El país de la alegría
FRANCISCO JAVIER PÉREZ
11 DE MAYO 2015 - 12:01 AM
El Nacional
Insistiendo en la consigna sobre una filosofía
de la alegría que colma nuestras conductas ante la adversidad, que recalca
frente a la formas toda forma de informalismos y que agota la posibilidad de
entendernos agotados ante el peso de nuestras culpas privadas, ciudadanas,
locales y nacionales, la naturaleza venezolana transcurre rechazando todo aquel
desarrollo que parezca “aguar la fiesta” y desterrando toda aproximación que
nos pretenda desviar de la anotación (y de la nota) sobre nuestra permanente proposición
de gaya subsistencia.
Caracterizada, así, por observadores foráneos y
por evaluadores comprometidos como un país alegre y despreocupado, la
comprensión de Venezuela oculta muchos descalabros tras la perturbadora farsa
tantas veces publicitada y malhadadamente repetida: somos un país alegre.

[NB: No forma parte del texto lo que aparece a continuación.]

(* ===== verification/Element.v ===== *)
(** * Element: element fragmentation

    An element longer than 255 octets is sent as a first part of 255 octets
    followed by fragment elements.  [ieee80211_fragment_element]
    ([net/wireless/util.c]) splits an element at the end of a buffer in place;
    [cfg80211_defragment_element] ([net/wireless/scan.c]) joins the parts,
    into a separate buffer or in place; [cfg80211_defrag_mle] does so for a
    multi-link element and then for each of its per-station profiles.  All
    memory a function can reach is one list of octets and a pointer is an
    offset, so that source and destination may overlap; allocation extends the
    list. *)
From S2P Require Import Prelude Frame Skb Mle.

Definition WLAN_EID_FRAGMENT : Z := 242.
Definition IEEE80211_MLE_SUBELEM_PER_STA_PROFILE : Z := 0.
Definition IEEE80211_MLE_SUBELEM_FRAGMENT : Z := 254.
Definition IEEE80211_MLD_MAX_NUM_LINKS : Z := 15.
Definition sizeof_element : Z := 2.

(** ** Fragmentation

    [while (elem_len > 255)]; the element starts with its length octet at
    [len_pos] and reaches to the end of the buffer. *)
Fixpoint fragment_element_loop (fuel : nat) (skb : sk_buff) (len_pos elem_len frag_id : Z)
  : option (sk_buff * Z * Z) :=
  if negb (255 <? elem_len) then Some (skb, len_pos, elem_len)
  else match fuel with
  | O => None
  | S fuel =>
      d ← store (data skb) len_pos [255];
      let elem_len := elem_len - 255 in
      skb ← skb_put (set_data skb d) 2;
      d ← memmove (data skb) (len_pos + 255 + 3) (len_pos + 255 + 1) elem_len;
      let len_pos := len_pos + (255 + 1) in
      d ← store d len_pos [frag_id];
      fragment_element_loop fuel (set_data skb d) (len_pos + 1) elem_len frag_id
  end.

Definition ieee80211_fragment_element (skb : sk_buff) (len_pos : option Z) (frag_id : Z) : option sk_buff :=
  match len_pos with
  | None => Some skb
  | Some len_pos =>
      let elem_len := u32 (skb_len skb - len_pos - 1) in
      '(skb, len_pos, elem_len) ← fragment_element_loop (Z.to_nat elem_len) skb len_pos elem_len frag_id;
      d ← store (data skb) len_pos [u8 elem_len];
      Some (set_data skb d)
  end.

(** ** Defragmentation

    The loop over the following fragments: the return value and the memory.
    [data] is [None] for NULL; sizes are compared as [size_t]. *)
Fixpoint defragment_loop (fuel : nat) (mem : list Z) (elem end_ : Z) (data : option Z)
    (data_len frag_id copied : Z) : option (Z * list Z) :=
  match fuel with
  | O => None
  | S fuel =>
      if negb (elem + sizeof_element <? end_) then Some (copied, mem)
      else
        datalen ← rd8 mem (elem + 1);
        if negb (elem + sizeof_element + datalen <=? end_) then Some (copied, mem)
        else
          let next := elem + sizeof_element + datalen in
          id ← rd8 mem elem;
          if negb (id =? frag_id) then Some (copied, mem)
          else
            match data with
            | None =>
                let copied := copied + datalen in
                if negb (datalen =? 255) then Some (copied, mem)
                else defragment_loop fuel mem next end_ data data_len frag_id copied
            | Some d =>
                if data_len <? u64 (copied + datalen) then Some (- ENOSPC, mem)
                else
                  mem ← memmove mem (d + copied) (elem + sizeof_element) datalen;
                  let copied := copied + datalen in
                  if negb (datalen =? 255) then Some (copied, mem)
                  else defragment_loop fuel mem next end_ data data_len frag_id copied
            end
  end.

Definition cfg80211_defragment_element (mem : list Z) (elem : option Z) (ies ieslen : Z) (data : option Z)
    (data_len frag_id : Z) : option (Z * list Z) :=
  match elem with
  | None => Some (- EINVAL, mem)
  | Some elem =>
      if (elem <? ies) || (ies + ieslen <? elem + sizeof_element) then Some (- EINVAL, mem)
      else
        datalen ← rd8 mem (elem + 1);
        if ies + ieslen <? elem + sizeof_element + datalen then Some (- EINVAL, mem)
        else
          let next := elem + sizeof_element + datalen in
          id ← rd8 mem elem;
          let src := if id =? WLAN_EID_EXTENSION then elem + sizeof_element + 1 else elem + sizeof_element in
          let copied := if id =? WLAN_EID_EXTENSION then datalen - 1 else datalen in
          match data with
          | None =>
              if datalen <? 255 then Some (copied, mem)
              else defragment_loop (S (Z.to_nat ieslen)) mem next (ies + ieslen) data data_len frag_id copied
          | Some d =>
              if data_len <? u64 copied then Some (- ENOSPC, mem)
              else
                mem ← memmove mem d src copied;
                if datalen <? 255 then Some (copied, mem)
                else defragment_loop (S (Z.to_nat ieslen)) mem next (ies + ieslen) data data_len frag_id copied
          end
  end.

(** ** Walking elements

    The condition of [for_each_element]: the length of the element at [elem]
    when there is a whole one before [end_]. *)
Definition element_at (mem : list Z) (elem end_ : Z) : option (option Z) :=
  if end_ - elem <? sizeof_element then Some None
  else
    datalen ← rd8 mem (elem + 1);
    Some (if end_ - elem <? sizeof_element + datalen then None else Some datalen).

(** ** Multi-link elements *)

(** [res->mle] and [res->sta_prof[]], the pointers up to the first NULL, with
    [res->sta_prof_len[]]. *)
Record cfg80211_mle := mk_mle {
  mle : Z;
  sta_prof : list (Z * Z);
}.

(** The length required for the first defragmentation. *)
Fixpoint mle_buf_len (fuel : nat) (mem : list Z) (elem end_ buf_len : Z) : option Z :=
  match fuel with
  | O => None
  | S fuel =>
      e ← element_at mem elem end_;
      match e with
      | None => Some buf_len
      | Some datalen =>
          id ← rd8 mem elem;
          if negb (id =? WLAN_EID_FRAGMENT) then Some buf_len
          else mle_buf_len fuel mem (elem + sizeof_element + datalen) end_ (buf_len + datalen)
      end
  end.

(** The loop that collects the profiles: where it stopped, and the profiles
    with their lengths, in reverse.  It is left early when the array is
    full. *)
Fixpoint find_profiles (fuel : nat) (mem : list Z) (elem end_ : Z) (acc : list (Z * Z))
  : option (Z * list (Z * Z)) :=
  match fuel with
  | O => None
  | S fuel =>
      e ← element_at mem elem end_;
      match e with
      | None => Some (elem, acc)
      | Some datalen =>
          id ← rd8 mem elem;
          let next := elem + sizeof_element + datalen in
          if id =? IEEE80211_MLE_SUBELEM_PER_STA_PROFILE then
            let acc := (elem + sizeof_element, datalen) :: acc in
            if IEEE80211_MLD_MAX_NUM_LINKS <=? zlen acc then Some (elem, acc)
            else find_profiles fuel mem next end_ acc
          else find_profiles fuel mem next end_ acc
      end
  end.

(** The in-place defragmentation of the profiles; [end_] is the end of the
    sub-elements.  The result is [None] inside on an error. *)
Fixpoint defrag_profiles (mem : list Z) (end_ : Z) (profs : list (Z * Z))
  : option (option (list (Z * Z)) * list Z) :=
  match profs with
  | [] => Some (Some [], mem)
  | (prof, len) :: profs =>
      '(len, mem) ←
        (if len <? 255 then Some (len, mem)
         else
           let elem := prof - 2 in
           let buf_len := match profs with
                          | (prof', _) :: _ => prof' - prof
                          | [] => end_ - elem
                          end in
           cfg80211_defragment_element mem (Some elem) elem buf_len (Some prof) buf_len
             IEEE80211_MLE_SUBELEM_FRAGMENT);
      if len <? 0 then Some (None, mem)
      else
        '(rest, mem) ← defrag_profiles mem end_ profs;
        Some (match rest with Some rest => Some ((prof, len) :: rest) | None => None end, mem)
  end.

(** [alloc] says whether [kzalloc_flex] succeeds.  The result is NULL or the
    structure, and the memory. *)
Definition cfg80211_defrag_mle (alloc : bool) (mem : list Z) (mle_ : option Z) (ie ielen : Z)
  : option (option cfg80211_mle * list Z) :=
  match mle_ with
  | None => Some (None, mem)
  | Some elem =>
      datalen ← rd8 mem (elem + 1);
      ok ← ieee80211_mle_size_ok mem (elem + sizeof_element + 1) (u64 (datalen - 1));
      if negb ok then Some (None, mem)
      else
        buf_len ← mle_buf_len (S (Z.to_nat ielen)) mem (elem + sizeof_element + datalen) (ie + ielen)
                    (u64 (datalen - 1));
        if negb alloc then Some (None, mem)
        else
          let res := zlen mem in
          let mem := mem ++ replicate (Z.to_nat buf_len) 0 in
          '(mle_len, mem) ← cfg80211_defragment_element mem (Some elem) ie ielen (Some res) buf_len WLAN_EID_FRAGMENT;
          if mle_len <? 0 then Some (None, mem)
          else
            common_size ← ieee80211_mle_common_size mem res;
            let ie := res + common_size in
            let ielen := u64 (mle_len - common_size) in
            '(stop, profs) ← find_profiles (S (Z.to_nat ielen)) mem ie (ie + ielen) [];
            if negb (stop =? ie + ielen) then Some (None, mem)
            else
              '(profs, mem) ← defrag_profiles mem (ie + ielen) (rev profs);
              Some (match profs with Some profs => Some (mk_mle res profs) | None => None end, mem)
  end.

Cautiverio de una mentira que se renueva para colmarse con la gestión nacional,
local, ciudadana y personal alcanzada gracias a este supuesto don celestial de
la estirpe; camino único y correcto para la superación de todos los reveses y
de todas las enlodaduras de la vida venezolana.
Ya al inaugurarse nuestro nada alegre siglo XIX
(premonición de las tristezas por llegar), Rafael María Baralt consignaba, en
ese prodigio escriturario que es su Resumen de la historia de Venezuela (1841),
la cruenta realidad de nuestra historia y de nuestro carácter nacional.
Teniendo ante su mirada los tiempos coloniales que acaban de culminar y los
primeros momentos de la república recién libertada que apenas comienzan, Baralt
va a sucumbir a la lectura de lo patético, de lo infeliz y de lo agónico.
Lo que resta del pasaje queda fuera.